:: RECORDS FOR THIS TASK ::

Definition ApproveAndLease (ctx : Ctx) (clock : Time) (s : Store) (r : ApprovalLeaseRequest)
    : Store * res Error ApprovalCheckpoint :=
  match ctx with
  | Some e => (s, Err (ErrCtx e))
  | None =>
      match validateLeaseRequest r with
      | Some e => (s, Err e)
      | None =>
          let now := requestNow clock (lr_Now r) in
          match s !! lr_CheckpointID r with
          | None => (s, Err ErrCheckpointNotClaimable)
          | Some c =>
              if decide (¬ claimable c r now) then (s, Err ErrCheckpointNotClaimable)
              else
                let c := c <| CkStatus := CheckpointLeased |>
                           <| LeaseOwner := lr_LeaseOwner r |>
                           <| LeaseUntil := TimeAdd now (lr_LeaseDuration r) |>
                           <| ApprovalOf := Some (mkAudit (lr_ApproverID r) true
                                (lr_AuditRef r) (lr_ReasonCode r) now) |>
                           <| UpdatedAt := now |> in
                (<[ID c := cloneApprovalCheckpoint c]> s, Ok (cloneApprovalCheckpoint c))
          end
      end
  end.

Definition RejectCheckpoint (ctx : Ctx) (clock : Time) (s : Store) (r : ApprovalLeaseRequest)
    : Store * option Error :=
  match ctx with
  | Some e => (s, Some (ErrCtx e))
  | None =>
      match validateResolutionRequest r with
      | Some e => (s, Some e)
      | None =>
          let now := requestNow clock (lr_Now r) in
          match s !! lr_CheckpointID r with
          | None => (s, Some ErrCheckpointNotClaimable)
          | Some c =>
              if decide (TenantID c ≠ lr_TenantID r ∨ DefinitionHash c ≠ lr_DefinitionHash r ∨
                         CkStatus c ≠ CheckpointPending ∨ ¬ After (ExpiresAt c) now)
              then (s, Some ErrCheckpointNotClaimable)
              else
                let c := c <| CkStatus := CheckpointRejected |> <| Ciphertext := [] |>
                           <| ApprovalOf := Some (mkAudit (lr_ApproverID r) false
                                (lr_AuditRef r) (lr_ReasonCode r) now) |>
                           <| UpdatedAt := now |> in
                (<[ID c := cloneApprovalCheckpoint c]> s, None)
          end
      end
  end.

Definition finishLease (ctx : Ctx) (clock : Time) (s : Store) (r : CheckpointLeaseCompletion)
    (status : CheckpointStatus) : Store * option Error :=
  match ctx with
  | Some e => (s, Some (ErrCtx e))
  | None =>
      if decide (Blank (lc_CheckpointID r) ∨ Blank (lc_TenantID r) ∨ Blank (lc_LeaseOwner r))
      then (s, Some (ErrInvalid "checkpoint id, tenant id, and lease owner are required"))
      else if decide (status = CheckpointFailed ∧ Blank (lc_FailureCode r))
      then (s, Some (ErrInvalid "failure code is required when failing a checkpoint lease"))
      else
        match s !! lc_CheckpointID r with
        | None => (s, Some ErrCheckpointNotFound)
        | Some c =>
            if decide (TenantID c ≠ lc_TenantID r) then (s, Some ErrCheckpointNotFound)
            else if decide (CkStatus c ≠ CheckpointLeased ∨ LeaseOwner c ≠ lc_LeaseOwner r)
            then (s, Some ErrCheckpointLeaseOwner)
            else
              let c := c <| CkStatus := status |> <| Ciphertext := [] |>
                         <| FailureCode := if decide (status = CheckpointFailed)
                                           then lc_FailureCode r else "" |>
                         <| LeaseOwner := "" |> <| LeaseUntil := 0%Z |>
                         <| UpdatedAt := requestNow clock (lc_Now r) |> in
              (<[ID c := cloneApprovalCheckpoint c]> s, None)
        end
  end.
(** * Clones *)

Definition cloneMetadata (m : Metadata) : Metadata := map_clone m.
Definition cloneTerminalSummary (s : TerminalSummary) : TerminalSummary :=
  s <| sum_UsedTools := [] ++ sum_UsedTools s |>.
Definition cloneRunRecord (r : RunRecord) : RunRecord :=
  r <| RecMetadata := cloneMetadata (RecMetadata r) |>
    <| Summary := cloneTerminalSummary (Summary r) |>.
Definition cloneRunEvent (e : RunEvent) : RunEvent :=
  e <| ev_Metadata := cloneMetadata (ev_Metadata e) |>.
Definition cloneRunEvents (events : list RunEvent) : list RunEvent :=
  if decide (length events = 0) then [] else cloneRunEvent <$> events.

Lemma cloneRunRecord_id r : cloneRunRecord r = r.
Proof.
  unfold cloneRunRecord, cloneMetadata. rewrite map_clone_id.
  by destruct r as [???? [] ???].
Qed.
Lemma cloneRunEvent_id e : cloneRunEvent e = e.
Proof. unfold cloneRunEvent, cloneMetadata. rewrite map_clone_id. by destruct e. Qed.
Lemma cloneRunEvents_id events : cloneRunEvents events = events.
Proof.
  unfold cloneRunEvents. case_decide as Hl; [by destruct events|].
  rewrite (list_fmap_ext _ id), list_fmap_id; [done|]. intros ? e _. apply cloneRunEvent_id.
Qed.

(** * Operations *)

Definition NewMemoryStore : MemoryStore := mkStore ∅ ∅ [].

Definition Create (ctx : Ctx) (now : Time) (s : MemoryStore) (record : RunRecord)
    : MemoryStore * option Error :=
  match ctx with
  | Some e => (s, Some (ErrCtx e))
  | None =>
      if decide (Blank (RunID record)) then (s, Some ErrRunIDRequired)
      else
        let record := if decide (IsZero (CreatedAt record))
                      then record <| CreatedAt := now |> else record in
        let record := record <| UpdatedAt := now |> in
        let s := match st_runs s !! RunID record with
                 | None => s <| st_order := st_order s ++ [RunID record] |>
                 | Some _ => s
                 end in
        (s <| st_runs := <[RunID record := cloneRunRecord record]> (st_runs s) |>, None)
  end.

Definition Get (ctx : Ctx) (s : MemoryStore) (runID : string) : res Error RunRecord :=
  match ctx with
  | Some e => Err (ErrCtx e)
  | None =>
      match st_runs s !! runID with
      | None => Err (ErrRunNotFound runID)
      | Some record => Ok (cloneRunRecord record)
      end
  end.

Definition AppendEvent (ctx : Ctx) (now : Time) (s : MemoryStore) (event : RunEvent)
    : MemoryStore * option Error :=
  match ctx with
  | Some e => (s, Some (ErrCtx e))
  | None =>
      if decide (Blank (ev_RunID event)) then (s, Some ErrRunIDRequired)
      else
        match st_runs s !! ev_RunID event with
        | None => (s, Some (ErrRunNotFound (ev_RunID event)))
        | Some _ =>
            let events := default [] (st_events s !! ev_RunID event) in
            let event := event <| ev_Sequence := (Z.of_nat (length events) + 1)%Z |> in
            let event := if decide (IsZero (ev_RecordedAt event))
                         then event <| ev_RecordedAt := now |> else event in
            (s <| st_events := <[ev_RunID event := events ++ [cloneRunEvent event]]>
                                 (st_events s) |>, None)
        end
  end.

Definition Events (ctx : Ctx) (s : MemoryStore) (runID : string) : res Error (list RunEvent) :=
  match ctx with
  | Some e => Err (ErrCtx e)
  | None =>
      match st_runs s !! runID with
      | None => Err (ErrRunNotFound runID)
      | Some _ => Ok (cloneRunEvents (default [] (st_events s !! runID)))
      end
  end.

Definition Complete (ctx : Ctx) (now : Time) (s : MemoryStore) (runID : string)
    (summary : TerminalSummary) : MemoryStore * option Error :=
  match ctx with
  | Some e => (s, Some (ErrCtx e))
  | None =>
      match st_runs s !! runID with
      | None => (s, Some (ErrRunNotFound runID))
      | Some record =>
          let record := record <| RecStatus := sum_Status summary |>
                               <| Summary := cloneTerminalSummary summary |>
                               <| UpdatedAt := now |> in
          (s <| st_runs := <[runID := cloneRunRecord record]> (st_runs s) |>, None)
      end
  end.

(** [s.runs[runID]], the zero record when the key is missing. *)
Definition zeroRecord : RunRecord := mkRecord "" "" "" "" zeroSummary ∅ 0 0.
Definition record_at (s : MemoryStore) (runID : string) : RunRecord :=
  default zeroRecord (st_runs s !! runID).

Definition FindByWorkflowID (ctx : Ctx) (s : MemoryStore) (workflowID : string)
    : res Error (list RunRecord) :=
  match ctx with
  | Some e => Err (ErrCtx e)
  | None =>
      Ok (cloneRunRecord <$>
          filter (λ r, WorkflowID r = workflowID) (record_at s <$> st_order s))
  end.

(** * The event sink of an agent *)

(** The fields of [agentcore.Event] the sink reads. *)
Record AgentEvent := mkAgentEvent {
  ae_RunID : string;
  ae_Type : string;
  ae_Stage : string;
  ae_Iteration : Z;
  ae_Message : string;
  ae_Metadata : Metadata
}.

(** [GoagentEventSink.Emit]: the builder is optional; the clock is read once by
[Create] and once by [AppendEvent]. *)
Definition Emit (builder : option (AgentEvent → RunRecord)) (ctx : Ctx) (now0 now1 : Time)
    (store : option MemoryStore) (event : AgentEvent) : option MemoryStore * option Error :=
  match store with
  | None => (None, None)
  | Some s =>
      let runID := ae_RunID event in
      let '(s, err) :=
        match Get ctx s runID with
        | Ok _ => (s, None)
        | Err _ =>
            let record :=
              match builder with
              | None => mkRecord runID "" "" StatusRunning zeroSummary ∅ 0 0
              | Some build =>
                  let record := build event in
                  let record := if decide (RunID record = "")
                                then record <| RunID := runID |> else record in
                  if decide (RecStatus record = "")
                  then record <| RecStatus := StatusRunning |> else record
              end in
            Create ctx now0 s record
        end in
      match err with
      | Some e => (Some s, Some e)
      | None =>
          let '(s, err) := AppendEvent ctx now1 s
            (mkEvent runID 0 (ae_Type event) (ae_Stage event) (ae_Iteration event)
               (ae_Message event) (ae_Metadata event) 0) in
          (Some s, err)
      end
  end.

(** * Histories *)

Inductive op :=
| OpCreate (record : RunRecord)
| OpAppend (event : RunEvent)
| OpComplete (runID : string) (summary : TerminalSummary).

Definition exec (s : MemoryStore) (o : Ctx * Time * op) : MemoryStore :=
  let '(ctx, now, o) := o in
  match o with
  | OpCreate record => (Create ctx now s record).1
  | OpAppend event => (AppendEvent ctx now s event).1
  | OpComplete runID summary => (Complete ctx now s runID summary).1
  end.

Definition history (s : MemoryStore) (ops : list (Ctx * Time * op)) : MemoryStore :=
  foldl exec s ops.

(** The log of a run. *)
Definition log (s : MemoryStore) (id : string) : list RunEvent :=
  default [] (st_events s !! id).

(** The store invariant: the creation order lists every run once, and a log
belongs to a run and numbers its events 1, 2, 3, ... *)
Record store_ok (s : MemoryStore) : Prop := {
  ok_order : NoDup (st_order s);
  ok_runs id : id ∈ st_order s ↔ is_Some (st_runs s !! id);
  ok_ids : map_Forall (λ id r, RunID r = id) (st_runs s);
  ok_log id : st_runs s !! id = None → log s id = [];
  ok_sequence id i e : log s id !! i = Some e →
    ev_Sequence e = (Z.of_nat i + 1)%Z ∧ ev_RunID e = id
}.

(** * Lemmas *)

Lemma Create_cases ctx now s record :
  (Create ctx now s record).1 = s ∨
  ∃ r order, RunID r = RunID record ∧
    (Create ctx now s record).1 = mkStore (<[RunID record := r]> (st_runs s)) (st_events s) order ∧
    order = match st_runs s !! RunID record with
            | None => st_order s ++ [RunID record]
            | Some _ => st_order s
            end.
Proof.
  unfold Create. destruct ctx; [by left|]. case_decide; [by left|]. right. cbv zeta.
  set (record1 := if decide _ then _ else record).
  assert (RunID record1 = RunID record) as Hid by (unfold record1; by case_decide).
  rewrite cloneRunRecord_id, <-Hid. clearbody record1. simpl.
  eexists (record1 <| UpdatedAt := now |>), _. split_and!; [done| |reflexivity].
  by destruct (st_runs s !! RunID record1).
Qed.

Lemma Create_succeeds now s record :
  ¬ Blank (RunID record) →
  ∃ s1, Create None now s record = (s1, None) ∧ is_Some (st_runs s1 !! RunID record) ∧
    st_events s1 = st_events s.
Proof.
  intros Hb. unfold Create. rewrite decide_False by done. cbv zeta.
  set (record1 := if decide _ then _ else record).
  assert (RunID record1 = RunID record) as <- by (unfold record1; by case_decide).
  eexists. split; [reflexivity|]. simpl. rewrite lookup_insert_eq.
  split; [by eexists|]. by destruct (st_runs s !! _).
Qed.

Lemma AppendEvent_cases ctx now s event :
  ((AppendEvent ctx now s event).1 = s ∧ is_Some (AppendEvent ctx now s event).2) ∨
  ∃ e, is_Some (st_runs s !! ev_RunID event) ∧
    e = event <| ev_Sequence := (Z.of_nat (length (log s (ev_RunID event))) + 1)%Z |>
              <| ev_RecordedAt := if decide (IsZero (ev_RecordedAt event)) then now
                                  else ev_RecordedAt event |> ∧
    AppendEvent ctx now s event =
      (mkStore (st_runs s) (<[ev_RunID event := log s (ev_RunID event) ++ [e]]> (st_events s))
         (st_order s), None).
Proof.
  unfold AppendEvent. destruct ctx; [left; by split; [|eexists]|].
  case_decide; [left; by split; [|eexists]|].
  destruct (st_runs s !! ev_RunID event) eqn:Hr; [|left; by split; [|eexists]].
  right. eexists. split_and!; [by eexists|done|]. cbv zeta. simpl.
  rewrite cloneRunEvent_id. fold (log s (ev_RunID event)). by case_decide.
Qed.

Lemma log_append s id id' e :
  log (mkStore (st_runs s) (<[id := log s id ++ [e]]> (st_events s)) (st_order s)) id' =
  log s id' ++ (if decide (id' = id) then [e] else []).
Proof.
  unfold log. simpl. case_decide as Heq; [subst; by rewrite lookup_insert_eq|].
  rewrite lookup_insert_ne by done. by rewrite app_nil_r.
Qed.

Lemma Complete_cases ctx now s id summary :
  (Complete ctx now s id summary).1 = s ∨
  ∃ old r, st_runs s !! id = Some old ∧ RunID r = RunID old ∧
    (Complete ctx now s id summary).1 = mkStore (<[id := r]> (st_runs s)) (st_events s) (st_order s).
Proof.
  unfold Complete. destruct ctx; [by left|].
  destruct (st_runs s !! id) as [old|] eqn:Hl; [right|by left]. cbv zeta.
  rewrite cloneRunRecord_id. eexists old, _. split_and!; [done| |reflexivity]. done.
Qed.

(** Replacing the record of a run, or adding a run at the end of the order. *)
Lemma store_ok_insert s id r :
  store_ok s → RunID r = id →
  store_ok (mkStore (<[id := r]> (st_runs s)) (st_events s)
    (match st_runs s !! id with None => st_order s ++ [id] | Some _ => st_order s end)).
Proof.
  intros Hok Hid.
  assert (∀ id', is_Some (<[id := r]> (st_runs s) !! id') ↔
    id' = id ∨ is_Some (st_runs s !! id')) as Hdom.
  { intros id'. rewrite lookup_insert_is_Some'. intuition congruence. }
  split; simpl.
  - destruct (st_runs s !! id) eqn:Hl; [apply Hok|]. apply NoDup_app.
    split_and!; [apply Hok| |apply NoDup_singleton].
    intros x Hx ->%list_elem_of_singleton. apply (ok_runs _ Hok) in Hx as [? Hx]. congruence.
  - intros id'. rewrite Hdom, <-(ok_runs _ Hok).
    destruct (st_runs s !! id) eqn:Hl.
    + split; [auto|]. intros [->|]; [|done]. apply (ok_runs _ Hok). by eexists.
    + rewrite elem_of_app, list_elem_of_singleton. tauto.
  - apply map_Forall_insert_2; [done|apply Hok].
  - intros id' [Hn _]%lookup_insert_None. by apply (ok_log _ Hok).
  - apply Hok.
Qed.

Lemma exec_ok s o : store_ok s → store_ok (exec s o).
Proof.
  intros Hok. destruct o as [[ctx now] [record|event|id summary]]; simpl.
  - destruct (Create_cases ctx now s record) as [->|(r & order & Hid & -> & ->)]; [done|].
    by apply store_ok_insert.
  - destruct (AppendEvent_cases ctx now s event) as [[-> _]|(e & [rec Hr] & He & ->)]; [done|].
    simpl. split; simpl; [apply Hok|apply Hok|apply Hok|..].
    + intros id Hn. rewrite log_append, (ok_log _ Hok) by done.
      rewrite decide_False; [done|]. congruence.
    + intros id i e0. rewrite log_append. intros [Hl|[Hi Hl]]%lookup_app_Some.
      * by apply (ok_sequence _ Hok).
      * case_decide as Heq; [|done]. apply list_lookup_singleton_Some in Hl as [Hi0 <-].
        subst id e. simpl. split; [lia|done].
  - destruct (Complete_cases ctx now s id summary) as [->|(old & r & Hl & Hid & ->)]; [done|].
    assert (RunID r = id) as Hr by (rewrite Hid; apply (map_Forall_lookup_1 _ _ _ _ (ok_ids _ Hok) Hl)).
    pose proof (store_ok_insert s id r Hok Hr) as Hins. by rewrite Hl in Hins.
Qed.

:::

Would you please write out, exactly and with no other lines, the stretch of the listing above from the line containing "intros Hb. unfold" through the line containing "right. eexists. split_and!;"?

  intros Hb. unfold Create. rewrite decide_False by done. cbv zeta.
  set (record1 := if decide _ then _ else record).
  assert (RunID record1 = RunID record) as <- by (unfold record1; by case_decide).
  eexists. split; [reflexivity|]. simpl. rewrite lookup_insert_eq.
  split; [by eexists|]. by destruct (st_runs s !! _).
Qed.

Lemma AppendEvent_cases ctx now s event :
  ((AppendEvent ctx now s event).1 = s ∧ is_Some (AppendEvent ctx now s event).2) ∨
  ∃ e, is_Some (st_runs s !! ev_RunID event) ∧
    e = event <| ev_Sequence := (Z.of_nat (length (log s (ev_RunID event))) + 1)%Z |>
              <| ev_RecordedAt := if decide (IsZero (ev_RecordedAt event)) then now
                                  else ev_RecordedAt event |> ∧
    AppendEvent ctx now s event =
      (mkStore (st_runs s) (<[ev_RunID event := log s (ev_RunID event) ++ [e]]> (st_events s))
         (st_order s), None).
Proof.
  unfold AppendEvent. destruct ctx; [left; by split; [|eexists]|].
  case_decide; [left; by split; [|eexists]|].
  destruct (st_runs s !! ev_RunID event) eqn:Hr; [|left; by split; [|eexists]].
  right. eexists. split_and!; [by eexists|done|]. cbv zeta. simpl.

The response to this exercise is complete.